In 2013, NECA’s SDCC Exclusive for the Predators brand was Albino, first seen in Batman: Dead End. This was awesome – it worked as a symbol of one of 2013’s main themes, including characters from that fan film spread out through the year. With Big Red in January, Albino in July, and Wasp in December, it was an awesome thing… to say nothing of the Kenner tributes or Battle Armored Lost, or other such things.
2014 has seen less product in general – a good move to keep from oversaturating the market – but aside from another round of Kenner tributes, the Predator line will see another awesome theme by mining from Dark Horse’s comics! Yeah, I can’t wait for the Bad Blood Predators, either. The convention exclusive for this year goes one step further by featuring a character who hasn’t even appeared yet!
Fire & Stone is a pretty awesome upcoming comics crossover project, tying together the Prometheus, Aliens, Predator, and Aliens Vs. Predator franchises in one big, overarching story! I don’t know much about what it will cover, but a major character in the Predator side (and possibly AvP) is Ahab, an aged Predator who costars along with one of the humans.
In his prime, Ahab took deadly trophies from countless worlds, his scars a proud record of glorious battle. Now an elder of his tribe, he leaves small game to the next generation as he looks to his final hunt. Following a lifelong obsession, Ahab searches for a creature more formidable than any Predator has ever faced before.

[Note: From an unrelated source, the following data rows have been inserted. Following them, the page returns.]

Lemma parse_row_cell_witness :
  cells (parse_row ascii_runtime sample_row2) !! "abstract" = Some VNaN
  ∧ cells (parse_row ascii_runtime sample_row2) !! "authors"
    = Some (VStr (u "A")).
Proof.
  assert (Hraw : ∀ c c', is_Some (sample_row2 !! c') →
            c ∈ ["Abstract Note"; "Author"] →
            column_mapping c' = column_mapping c → c' = c).
  { intros c c' [v Hv] Hc Heq. apply elem_of_list_to_map_2 in Hv.
    repeat (apply elem_of_cons in Hc as [->|Hc]);
      try (by apply elem_of_nil in Hc);
      repeat (apply elem_of_cons in Hv as [[= -> ->]|Hv]);
      try (by apply elem_of_nil in Hv);
      by vm_compute in Heq. }
  split.
  - refine (parse_row_cell ascii_runtime sample_row2 "Abstract Note" _).
    intros c' Hc'. apply Hraw; [done|]. by left.
  - refine (parse_row_cell ascii_runtime sample_row2 "Author" _).
    intros c' Hc'. apply Hraw; [done|]. right. by left.
Defined.

(** X9: after [parse_csv] no cell of the three list columns is NaN or
    [None]. *)
Theorem parse_csv_lists_filled (py : py_runtime)
    (df : list (gmap string pyval)) (r : row) (col : string) (v : pyval) :
  r ∈ parse_csv py df → col ∈ filled_columns →
  cells r !! col = Some v → notna v = true.
Proof.
  intros Hr Hcol. apply list_elem_of_fmap in Hr as (raw & -> & _).
  rewrite parse_row_cells, bool_decide_eq_true_2 by done.
  destruct (rename_columns raw !! col) as [w|]; [|done].
  intros [= <-]. by destruct w.
Qed.

Lemma parse_csv_lists_filled_witness :
  cells (parse_row ascii_runtime row_no_tags) !! "manual_tags"
  = Some (VStr [])
  ∧ notna (VStr []) = true.
Proof.
  assert (H : cells (parse_row ascii_runtime row_no_tags) !! "manual_tags"
              = Some (VStr [])) by (vm_compute; reflexivity).
  split; [exact H|].
  apply (parse_csv_lists_filled ascii_runtime [row_no_tags]
           (parse_row ascii_runtime row_no_tags) "manual_tags").
  - by left.
  - right. by left.
  - exact H.
Defined.

(** ** One row that cannot be imported *)

(** X10: a row whose abstract cell is not a string (an empty cell, a number)
    makes [_import_paper] raise before it issues any statement: the store
    and its clock are as before, and the loop logs the failure under the
    row's key and goes on. *)
Theorem import_row_not_a_string (env : run_env) (total idx : nat) (r : row)
    (s : state) :
  is_str (row_get r "abstract" (VStr [])) = false →
  ∃ e, _import_paper env r s = (inl e, s)
       ∧ import_row env total idx r s
         = (inr (),
            {| store := store s; clock := clock s;
               log := log s ++ [LogFailed
                                  (row_get r "zotero_key" (VStr (u "N/A")))
                                  e] |}).
Proof.
  intros Hstr. exists TypeError.
  assert (Hpp : paper_properties r = inl TypeError).
  { unfold paper_properties.
    by destruct (row_get r "abstract" (VStr [])). }
  assert (Himp : _import_paper env r s = (inl TypeError, s)).
  { unfold _import_paper. rewrite bind_unfold. unfold lift. by rewrite Hpp. }
  split; [done|].
  unfold import_row, try_except. rewrite bind_unfold, Himp. done.
Qed.

Lemma import_row_not_a_string_witness :
  ∃ e, _import_paper quiet_env (parse_row ascii_runtime sample_row2) session0
       = (inl e, session0)
       ∧ import_row quiet_env 2 1 (parse_row ascii_runtime sample_row2)
           session0
         = (inr (),
            {| store := store session0; clock := clock session0;
               log := log session0
                      ++ [LogFailed
                            (row_get (parse_row ascii_runtime sample_row2)
                               "zotero_key" (VStr (u "N/A"))) e] |}).
Proof.
  apply import_row_not_a_string. vm_compute. reflexivity.
Defined.

(** ** The wipe *)

Lemma import_to_neo4j_clear (env : run_env) (df : list row) (s : state) :
  store_fault env (clock s) = false →
  import_to_neo4j env df true s
  = import_to_neo4j env df false
      {| store := empty_graph; clock := S (clock s);
         log := log s ++ [LogCleared] |}.
Proof.
  intros Hf. unfold import_to_neo4j. rewrite bind_unfold. rewrite bind_unfold.
  unfold session_run. rewrite Hf. simpl. by rewrite !bind_unfold.
Qed.

Lemma import_to_neo4j_clear_fault (env : run_env) (df : list row)
    (s : state) :
  store_fault env (clock s) = true →
  import_to_neo4j env df true s
  = (inl ServiceUnavailable,
     {| store := store s; clock := S (clock s); log := log s |}).
Proof.
  intros Hf. unfold import_to_neo4j. rewrite bind_unfold. rewrite bind_unfold.
  unfold session_run. by rewrite Hf.
Qed.

(** X11: when the statement that wipes the store fails on the way, the
    exception leaves [import_to_neo4j]: no row is processed, nothing is
    logged and the store is as it was. *)
Theorem import_clear_fault (py : py_runtime) (env : run_env)
    (raw : list (gmap string pyval)) (s : state) :
  store_fault env (clock s) = true →
  (import_to_neo4j env (parse_csv py raw) true s).1 = inl ServiceUnavailable
  ∧ store (import_to_neo4j env (parse_csv py raw) true s).2 = store s
  ∧ log (import_to_neo4j env (parse_csv py raw) true s).2 = log s.
Proof.
  intros Hf. by rewrite import_to_neo4j_clear_fault.
Qed.

Lemma import_clear_fault_witness :
  (import_to_neo4j faulty_env (parse_csv ascii_runtime sample_df) true
     session1).1 = inl ServiceUnavailable
  ∧ store (import_to_neo4j faulty_env (parse_csv ascii_runtime sample_df)
             true session1).2 = store session1
  ∧ log (import_to_neo4j faulty_env (parse_csv ascii_runtime sample_df)
           true session1).2 = log session1.
Proof.
  apply import_clear_fault. reflexivity.
Defined.

(** ** What an import without the wipe leaves alone *)

Lemma upd_unmatched (now : nat) (q : cypher) (n : node) :
  stmt_matches q n = false → upd now q n = n.
Proof. unfold upd. by intros ->. Qed.

Lemma exec_nodes (g : graph) (t : nat) (q : cypher) :
  wf_stmt q → nodes (exec g (t, q)) = upd t q <$> (nodes g ++ created q g).
Proof.
  intros Hq. eapply run_cypher_nodes; [by apply wf_not_wipe|].
  by apply exec_wf.
Qed.

Lemma run_trace_keeps (tr : list (nat * cypher)) (g : graph) :
  wf_trace tr →
  (∀ n, n ∈ nodes g →
     ∃ n', n' ∈ nodes (run_trace tr g) ∧ nid n' = nid n
           ∧ labels n' = labels n
           ∧ ∀ k, key_prop k → props n' !! k = props n !! k)
  ∧ (∀ e, e ∈ edges g → e ∈ edges (run_trace tr g)).
Proof.
  revert g. induction tr as [|[t q] tr IH]; intros g Hwf.
  { split; [|done]. intros n Hn. by exists n. }
  apply Forall_cons in Hwf as [Hq Hwf]. simpl in Hq.
  destruct (IH (exec g (t, q)) Hwf) as [IHn IHe].
  change (run_trace ((t, q) :: tr) g) with (run_trace tr (exec g (t, q))).
  split.
  - intros n Hn.
    destruct (IHn (upd t q n)) as (n' & Hn' & Hid & Hl & Hk).
    { rewrite exec_nodes by done. apply list_elem_of_fmap.
      exists n. split; [done|]. apply elem_of_app. by left. }
    exists n'. split; [done|]. rewrite Hid, Hl, upd_nid, upd_labels.
    split; [done|]. split; [done|]. intros k Hkey.
    rewrite (Hk k Hkey). by apply upd_key.
  - intros e He. apply IHe.
    eapply run_cypher_edges_mono; [by apply wf_not_wipe| |done].
    by apply exec_wf.
Qed.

Well, the visual comparison with Ahab is there – he’s a grizzled, scarred charcater with a harpoon. Ahab Predator has all of his limbs, though, with his lopsided injury being a dead eye and missing mandible. Giving him a prosthetic leg would certainly have added to production cost, and clearly it’s just something they chose not to do in the comic. I do wonder what Predators do for limb replacement, especially after seeing how little it fazed the City Hunter in Predator 2. But alas, not this time!
This raises another question. The comic isn’t out so I can’t comment, but is Ahab looking for the best challenge he can find, or is he chasing after a specific prey? His bio could be either, but sounds like the former. His name suggests the latter, but I see no hint of a personal vendetta in his story there. So which is it? Gah! And of course, there’s one more thing I must comment on: Any time something has a hero or ally Predator, he dies. I want to see one live. But considering Ahab’s plot arc, a death might actually fit without being eye-rolling. Or maybe he succeeds in his hunt and flies off for more adventures, who knows! Nah, he’s probably toast. By the way, fun trivia – did you know that Moby Dick was named after a real whale? The real whale’s name was Mocha Dick, which sounds like a setup for a “Thats what she said!” joke. But anyway, on to the review!
Ahab comes in a NECA blister pack, same as all the Predators! His is different because it doesn’t follow a specific template – the ones used for Predator, Predator 2, Predators, Batman: Dead End, or Kenner just don’t apply. Instead, it has artwork of Ahab himself with his very own bio! The lack of previews of other figures is kind of sad, but I like this one. It even contains the prototype sketch of the figure! His spear is in a separate tray behind the main one, too.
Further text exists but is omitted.